**Task to complete**. Look below for the line containing "intros x Hx [Hi|"; from there, print each line exactly up to and including the line containing "apply last_Some_elem_of, list_elem_of_filter", and stop.

**Available records**.
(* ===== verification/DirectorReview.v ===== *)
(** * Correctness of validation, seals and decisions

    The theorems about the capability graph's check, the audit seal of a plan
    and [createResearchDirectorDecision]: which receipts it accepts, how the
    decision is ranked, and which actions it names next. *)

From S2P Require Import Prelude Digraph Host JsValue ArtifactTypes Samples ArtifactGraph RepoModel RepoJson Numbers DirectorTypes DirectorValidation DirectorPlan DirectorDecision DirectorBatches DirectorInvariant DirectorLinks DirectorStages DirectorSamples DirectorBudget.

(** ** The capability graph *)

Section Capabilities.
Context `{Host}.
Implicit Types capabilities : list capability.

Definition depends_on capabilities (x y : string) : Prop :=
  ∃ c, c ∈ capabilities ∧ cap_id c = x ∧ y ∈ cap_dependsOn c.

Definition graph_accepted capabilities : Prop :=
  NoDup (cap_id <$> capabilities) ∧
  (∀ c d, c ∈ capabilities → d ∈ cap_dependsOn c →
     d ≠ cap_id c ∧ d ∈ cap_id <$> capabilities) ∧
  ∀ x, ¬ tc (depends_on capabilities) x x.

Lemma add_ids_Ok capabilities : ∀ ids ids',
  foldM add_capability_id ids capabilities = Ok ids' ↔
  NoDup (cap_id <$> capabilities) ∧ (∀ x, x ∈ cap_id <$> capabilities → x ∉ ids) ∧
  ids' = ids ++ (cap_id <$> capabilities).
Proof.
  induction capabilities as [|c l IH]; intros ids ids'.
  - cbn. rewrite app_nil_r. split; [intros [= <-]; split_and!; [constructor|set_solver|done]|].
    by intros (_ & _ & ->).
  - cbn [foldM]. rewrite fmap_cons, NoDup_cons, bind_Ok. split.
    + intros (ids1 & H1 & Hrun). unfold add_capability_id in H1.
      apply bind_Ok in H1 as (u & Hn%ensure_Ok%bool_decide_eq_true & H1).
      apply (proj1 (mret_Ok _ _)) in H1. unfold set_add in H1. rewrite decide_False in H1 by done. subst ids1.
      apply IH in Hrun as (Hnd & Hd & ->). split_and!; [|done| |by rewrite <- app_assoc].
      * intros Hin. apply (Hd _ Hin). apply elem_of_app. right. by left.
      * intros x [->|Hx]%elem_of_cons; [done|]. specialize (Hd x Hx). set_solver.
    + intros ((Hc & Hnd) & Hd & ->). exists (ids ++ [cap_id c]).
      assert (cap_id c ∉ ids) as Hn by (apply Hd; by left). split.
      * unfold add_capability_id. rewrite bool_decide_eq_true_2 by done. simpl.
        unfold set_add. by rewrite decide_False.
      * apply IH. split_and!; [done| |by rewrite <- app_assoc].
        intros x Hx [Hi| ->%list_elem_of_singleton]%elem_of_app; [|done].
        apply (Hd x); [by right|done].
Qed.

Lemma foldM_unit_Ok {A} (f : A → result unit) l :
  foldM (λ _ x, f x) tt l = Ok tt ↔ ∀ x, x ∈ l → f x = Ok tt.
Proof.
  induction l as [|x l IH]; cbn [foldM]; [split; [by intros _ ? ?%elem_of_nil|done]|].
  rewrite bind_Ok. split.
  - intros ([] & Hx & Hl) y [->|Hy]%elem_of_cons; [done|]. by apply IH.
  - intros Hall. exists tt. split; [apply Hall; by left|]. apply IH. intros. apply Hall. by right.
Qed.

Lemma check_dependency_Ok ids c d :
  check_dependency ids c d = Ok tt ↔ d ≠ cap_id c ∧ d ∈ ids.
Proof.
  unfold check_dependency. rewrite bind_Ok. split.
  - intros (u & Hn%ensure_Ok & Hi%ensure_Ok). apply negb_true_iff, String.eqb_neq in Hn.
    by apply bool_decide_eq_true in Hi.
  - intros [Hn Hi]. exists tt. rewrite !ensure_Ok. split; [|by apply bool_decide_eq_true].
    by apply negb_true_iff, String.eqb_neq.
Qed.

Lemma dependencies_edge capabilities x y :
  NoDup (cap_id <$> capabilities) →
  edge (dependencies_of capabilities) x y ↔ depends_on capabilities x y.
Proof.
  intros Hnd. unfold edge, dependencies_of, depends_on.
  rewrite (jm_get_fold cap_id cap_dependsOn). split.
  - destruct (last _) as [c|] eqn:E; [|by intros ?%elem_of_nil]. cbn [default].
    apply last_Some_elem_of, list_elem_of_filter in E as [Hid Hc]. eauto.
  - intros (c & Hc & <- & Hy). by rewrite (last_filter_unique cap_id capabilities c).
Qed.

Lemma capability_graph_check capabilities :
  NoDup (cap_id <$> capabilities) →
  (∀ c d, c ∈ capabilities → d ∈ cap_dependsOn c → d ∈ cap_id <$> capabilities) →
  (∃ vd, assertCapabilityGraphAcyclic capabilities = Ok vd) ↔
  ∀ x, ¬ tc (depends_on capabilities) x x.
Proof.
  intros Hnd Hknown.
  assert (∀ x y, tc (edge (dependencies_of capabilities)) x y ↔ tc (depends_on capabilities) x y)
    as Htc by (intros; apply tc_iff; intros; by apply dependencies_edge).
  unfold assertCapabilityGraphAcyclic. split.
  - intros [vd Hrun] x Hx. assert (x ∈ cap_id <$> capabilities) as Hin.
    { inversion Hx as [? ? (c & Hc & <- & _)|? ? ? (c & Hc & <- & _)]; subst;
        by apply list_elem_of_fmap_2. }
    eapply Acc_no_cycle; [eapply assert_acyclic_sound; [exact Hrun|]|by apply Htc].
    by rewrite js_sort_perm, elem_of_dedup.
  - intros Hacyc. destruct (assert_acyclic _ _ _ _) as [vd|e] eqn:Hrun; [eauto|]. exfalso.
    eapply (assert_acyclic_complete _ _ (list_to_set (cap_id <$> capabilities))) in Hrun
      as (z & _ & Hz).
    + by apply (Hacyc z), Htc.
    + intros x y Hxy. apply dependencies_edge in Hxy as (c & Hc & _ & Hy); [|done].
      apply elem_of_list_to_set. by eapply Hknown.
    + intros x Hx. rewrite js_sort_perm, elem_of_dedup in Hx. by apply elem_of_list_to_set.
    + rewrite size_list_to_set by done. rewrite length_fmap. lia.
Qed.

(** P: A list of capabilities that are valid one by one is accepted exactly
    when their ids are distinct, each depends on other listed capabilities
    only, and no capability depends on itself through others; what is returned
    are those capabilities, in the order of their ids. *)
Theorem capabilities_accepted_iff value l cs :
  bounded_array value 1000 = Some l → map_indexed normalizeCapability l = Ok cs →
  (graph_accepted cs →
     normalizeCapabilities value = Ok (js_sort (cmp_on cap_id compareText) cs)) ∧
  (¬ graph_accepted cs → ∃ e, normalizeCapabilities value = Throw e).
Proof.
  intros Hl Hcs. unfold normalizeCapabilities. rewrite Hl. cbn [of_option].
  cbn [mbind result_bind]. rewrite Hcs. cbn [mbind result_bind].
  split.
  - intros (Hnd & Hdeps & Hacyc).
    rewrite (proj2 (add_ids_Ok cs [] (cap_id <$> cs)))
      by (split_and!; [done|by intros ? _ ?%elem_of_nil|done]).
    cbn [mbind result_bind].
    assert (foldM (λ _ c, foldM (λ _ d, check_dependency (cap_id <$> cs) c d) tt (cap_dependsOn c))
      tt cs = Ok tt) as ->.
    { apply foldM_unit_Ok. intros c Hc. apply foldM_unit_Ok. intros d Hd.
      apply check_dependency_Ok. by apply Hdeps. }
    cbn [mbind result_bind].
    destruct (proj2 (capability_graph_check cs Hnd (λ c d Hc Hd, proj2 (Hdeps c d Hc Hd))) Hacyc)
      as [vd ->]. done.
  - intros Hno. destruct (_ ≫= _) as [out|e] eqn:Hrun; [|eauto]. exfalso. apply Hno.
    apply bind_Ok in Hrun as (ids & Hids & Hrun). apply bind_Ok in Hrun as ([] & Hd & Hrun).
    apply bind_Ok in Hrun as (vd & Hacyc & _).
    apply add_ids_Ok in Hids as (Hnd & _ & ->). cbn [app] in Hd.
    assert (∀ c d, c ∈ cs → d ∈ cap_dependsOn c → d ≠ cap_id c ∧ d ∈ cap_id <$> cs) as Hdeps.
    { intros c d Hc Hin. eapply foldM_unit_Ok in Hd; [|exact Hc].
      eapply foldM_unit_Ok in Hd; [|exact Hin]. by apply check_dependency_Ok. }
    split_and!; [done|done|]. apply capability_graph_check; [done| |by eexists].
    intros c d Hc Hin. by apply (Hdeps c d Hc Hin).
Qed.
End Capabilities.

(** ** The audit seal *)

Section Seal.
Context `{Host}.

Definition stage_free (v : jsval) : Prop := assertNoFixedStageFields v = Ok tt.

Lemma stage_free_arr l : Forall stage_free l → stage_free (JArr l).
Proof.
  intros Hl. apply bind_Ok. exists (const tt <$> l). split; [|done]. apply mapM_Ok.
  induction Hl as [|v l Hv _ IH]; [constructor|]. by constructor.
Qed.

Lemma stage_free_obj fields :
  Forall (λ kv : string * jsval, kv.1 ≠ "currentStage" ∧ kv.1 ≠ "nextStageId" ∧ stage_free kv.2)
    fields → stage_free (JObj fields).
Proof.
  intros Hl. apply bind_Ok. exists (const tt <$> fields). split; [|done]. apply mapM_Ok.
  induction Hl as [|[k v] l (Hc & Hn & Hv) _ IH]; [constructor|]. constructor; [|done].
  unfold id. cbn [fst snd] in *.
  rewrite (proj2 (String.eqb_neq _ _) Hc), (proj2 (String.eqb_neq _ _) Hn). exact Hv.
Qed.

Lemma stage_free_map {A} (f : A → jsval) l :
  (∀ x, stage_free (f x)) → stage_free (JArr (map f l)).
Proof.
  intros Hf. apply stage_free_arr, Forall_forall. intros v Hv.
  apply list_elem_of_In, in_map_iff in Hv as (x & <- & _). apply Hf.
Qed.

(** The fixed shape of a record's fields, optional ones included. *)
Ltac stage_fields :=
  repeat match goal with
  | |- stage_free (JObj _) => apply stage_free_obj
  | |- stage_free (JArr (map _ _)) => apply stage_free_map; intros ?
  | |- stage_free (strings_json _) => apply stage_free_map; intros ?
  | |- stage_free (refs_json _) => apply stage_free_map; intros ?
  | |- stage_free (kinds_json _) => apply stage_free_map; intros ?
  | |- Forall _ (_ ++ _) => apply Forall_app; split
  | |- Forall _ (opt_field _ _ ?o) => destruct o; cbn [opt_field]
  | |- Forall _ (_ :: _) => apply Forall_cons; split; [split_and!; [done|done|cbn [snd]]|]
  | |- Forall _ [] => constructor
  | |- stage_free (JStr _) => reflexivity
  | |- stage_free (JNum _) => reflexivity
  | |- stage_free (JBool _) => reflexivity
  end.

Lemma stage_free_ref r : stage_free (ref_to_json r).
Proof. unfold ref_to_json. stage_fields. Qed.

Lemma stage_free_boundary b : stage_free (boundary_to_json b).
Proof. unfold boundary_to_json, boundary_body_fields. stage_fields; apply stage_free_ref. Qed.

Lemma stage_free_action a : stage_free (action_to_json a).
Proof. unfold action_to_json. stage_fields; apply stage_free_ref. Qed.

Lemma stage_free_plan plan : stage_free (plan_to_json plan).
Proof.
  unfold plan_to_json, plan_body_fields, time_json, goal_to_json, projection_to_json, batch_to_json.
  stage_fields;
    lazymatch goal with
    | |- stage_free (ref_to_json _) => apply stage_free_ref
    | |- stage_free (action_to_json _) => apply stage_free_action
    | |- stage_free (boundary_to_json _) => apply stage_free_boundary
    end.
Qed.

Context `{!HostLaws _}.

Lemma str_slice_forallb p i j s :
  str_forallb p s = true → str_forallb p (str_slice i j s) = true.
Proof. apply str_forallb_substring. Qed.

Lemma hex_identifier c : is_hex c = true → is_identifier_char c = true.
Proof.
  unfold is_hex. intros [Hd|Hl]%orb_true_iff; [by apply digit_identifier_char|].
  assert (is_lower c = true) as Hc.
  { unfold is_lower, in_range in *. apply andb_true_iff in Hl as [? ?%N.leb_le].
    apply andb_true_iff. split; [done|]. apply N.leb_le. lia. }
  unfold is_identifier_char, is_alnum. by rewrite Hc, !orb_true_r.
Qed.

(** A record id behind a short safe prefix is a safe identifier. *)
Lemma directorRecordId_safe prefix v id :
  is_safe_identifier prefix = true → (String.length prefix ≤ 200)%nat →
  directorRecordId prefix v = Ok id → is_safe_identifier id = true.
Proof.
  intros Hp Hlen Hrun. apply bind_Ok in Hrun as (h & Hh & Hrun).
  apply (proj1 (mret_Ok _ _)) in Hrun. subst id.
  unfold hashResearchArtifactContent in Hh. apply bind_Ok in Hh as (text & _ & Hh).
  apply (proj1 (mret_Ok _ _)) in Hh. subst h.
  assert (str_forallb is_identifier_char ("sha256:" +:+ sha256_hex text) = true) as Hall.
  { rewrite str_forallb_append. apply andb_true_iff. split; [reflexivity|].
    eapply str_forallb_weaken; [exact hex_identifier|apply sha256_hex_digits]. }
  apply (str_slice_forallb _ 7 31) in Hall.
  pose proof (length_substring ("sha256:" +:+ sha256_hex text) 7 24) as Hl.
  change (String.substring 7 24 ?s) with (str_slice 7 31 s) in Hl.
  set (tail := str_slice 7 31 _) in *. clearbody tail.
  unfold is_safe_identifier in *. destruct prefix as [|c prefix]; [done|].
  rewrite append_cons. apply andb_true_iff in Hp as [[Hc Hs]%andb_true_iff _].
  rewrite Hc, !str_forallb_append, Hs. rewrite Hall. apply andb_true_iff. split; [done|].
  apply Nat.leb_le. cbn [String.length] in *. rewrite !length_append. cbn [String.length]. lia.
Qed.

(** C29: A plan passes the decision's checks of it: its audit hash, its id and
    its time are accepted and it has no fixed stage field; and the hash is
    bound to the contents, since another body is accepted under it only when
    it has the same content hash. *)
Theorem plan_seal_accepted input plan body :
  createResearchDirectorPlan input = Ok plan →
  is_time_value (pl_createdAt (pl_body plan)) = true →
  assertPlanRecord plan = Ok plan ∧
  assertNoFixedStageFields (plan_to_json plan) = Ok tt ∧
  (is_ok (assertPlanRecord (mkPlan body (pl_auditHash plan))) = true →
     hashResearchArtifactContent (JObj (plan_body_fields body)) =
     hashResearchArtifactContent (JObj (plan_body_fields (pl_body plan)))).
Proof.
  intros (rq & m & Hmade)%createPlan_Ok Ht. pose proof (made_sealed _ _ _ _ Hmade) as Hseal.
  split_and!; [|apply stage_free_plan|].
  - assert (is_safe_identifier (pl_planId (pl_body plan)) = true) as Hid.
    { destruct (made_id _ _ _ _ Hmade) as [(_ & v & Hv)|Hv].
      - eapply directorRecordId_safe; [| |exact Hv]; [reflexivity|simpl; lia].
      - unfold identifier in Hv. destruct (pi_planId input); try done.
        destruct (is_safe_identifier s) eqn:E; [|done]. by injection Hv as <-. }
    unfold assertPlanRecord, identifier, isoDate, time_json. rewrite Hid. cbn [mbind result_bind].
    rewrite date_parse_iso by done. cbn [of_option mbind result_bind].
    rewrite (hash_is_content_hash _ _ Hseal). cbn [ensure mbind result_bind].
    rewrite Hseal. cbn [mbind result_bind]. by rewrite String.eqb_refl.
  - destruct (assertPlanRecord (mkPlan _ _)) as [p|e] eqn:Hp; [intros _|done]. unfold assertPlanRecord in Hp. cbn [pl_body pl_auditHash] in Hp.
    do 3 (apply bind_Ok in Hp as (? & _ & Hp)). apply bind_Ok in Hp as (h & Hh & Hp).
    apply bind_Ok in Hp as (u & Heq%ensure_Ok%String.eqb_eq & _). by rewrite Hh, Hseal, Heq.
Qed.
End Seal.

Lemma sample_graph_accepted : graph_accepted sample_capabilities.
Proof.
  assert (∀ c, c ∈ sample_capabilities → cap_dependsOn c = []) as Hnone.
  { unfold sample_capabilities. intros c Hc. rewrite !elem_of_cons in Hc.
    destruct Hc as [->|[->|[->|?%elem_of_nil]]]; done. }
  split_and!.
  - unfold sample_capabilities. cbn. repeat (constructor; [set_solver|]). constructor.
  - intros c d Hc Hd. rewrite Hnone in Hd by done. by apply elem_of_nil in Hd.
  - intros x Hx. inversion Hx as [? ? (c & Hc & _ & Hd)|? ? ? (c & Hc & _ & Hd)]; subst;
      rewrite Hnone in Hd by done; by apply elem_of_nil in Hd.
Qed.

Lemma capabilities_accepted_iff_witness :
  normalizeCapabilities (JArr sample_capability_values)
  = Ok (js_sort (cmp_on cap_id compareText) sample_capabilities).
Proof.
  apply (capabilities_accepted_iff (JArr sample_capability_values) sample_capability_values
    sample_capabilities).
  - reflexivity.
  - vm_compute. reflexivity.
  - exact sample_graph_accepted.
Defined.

**Answer to this task**.
        intros x Hx [Hi| ->%list_elem_of_singleton]%elem_of_app; [|done].
        apply (Hd x); [by right|done].
Qed.

Lemma foldM_unit_Ok {A} (f : A → result unit) l :
  foldM (λ _ x, f x) tt l = Ok tt ↔ ∀ x, x ∈ l → f x = Ok tt.
Proof.
  induction l as [|x l IH]; cbn [foldM]; [split; [by intros _ ? ?%elem_of_nil|done]|].
  rewrite bind_Ok. split.
  - intros ([] & Hx & Hl) y [->|Hy]%elem_of_cons; [done|]. by apply IH.
  - intros Hall. exists tt. split; [apply Hall; by left|]. apply IH. intros. apply Hall. by right.
Qed.

Lemma check_dependency_Ok ids c d :
  check_dependency ids c d = Ok tt ↔ d ≠ cap_id c ∧ d ∈ ids.
Proof.
  unfold check_dependency. rewrite bind_Ok. split.
  - intros (u & Hn%ensure_Ok & Hi%ensure_Ok). apply negb_true_iff, String.eqb_neq in Hn.
    by apply bool_decide_eq_true in Hi.
  - intros [Hn Hi]. exists tt. rewrite !ensure_Ok. split; [|by apply bool_decide_eq_true].
    by apply negb_true_iff, String.eqb_neq.
Qed.

Lemma dependencies_edge capabilities x y :
  NoDup (cap_id <$> capabilities) →
  edge (dependencies_of capabilities) x y ↔ depends_on capabilities x y.
Proof.
  intros Hnd. unfold edge, dependencies_of, depends_on.
  rewrite (jm_get_fold cap_id cap_dependsOn). split.
  - destruct (last _) as [c|] eqn:E; [|by intros ?%elem_of_nil]. cbn [default].
    apply last_Some_elem_of, list_elem_of_filter in E as [Hid Hc]. eauto.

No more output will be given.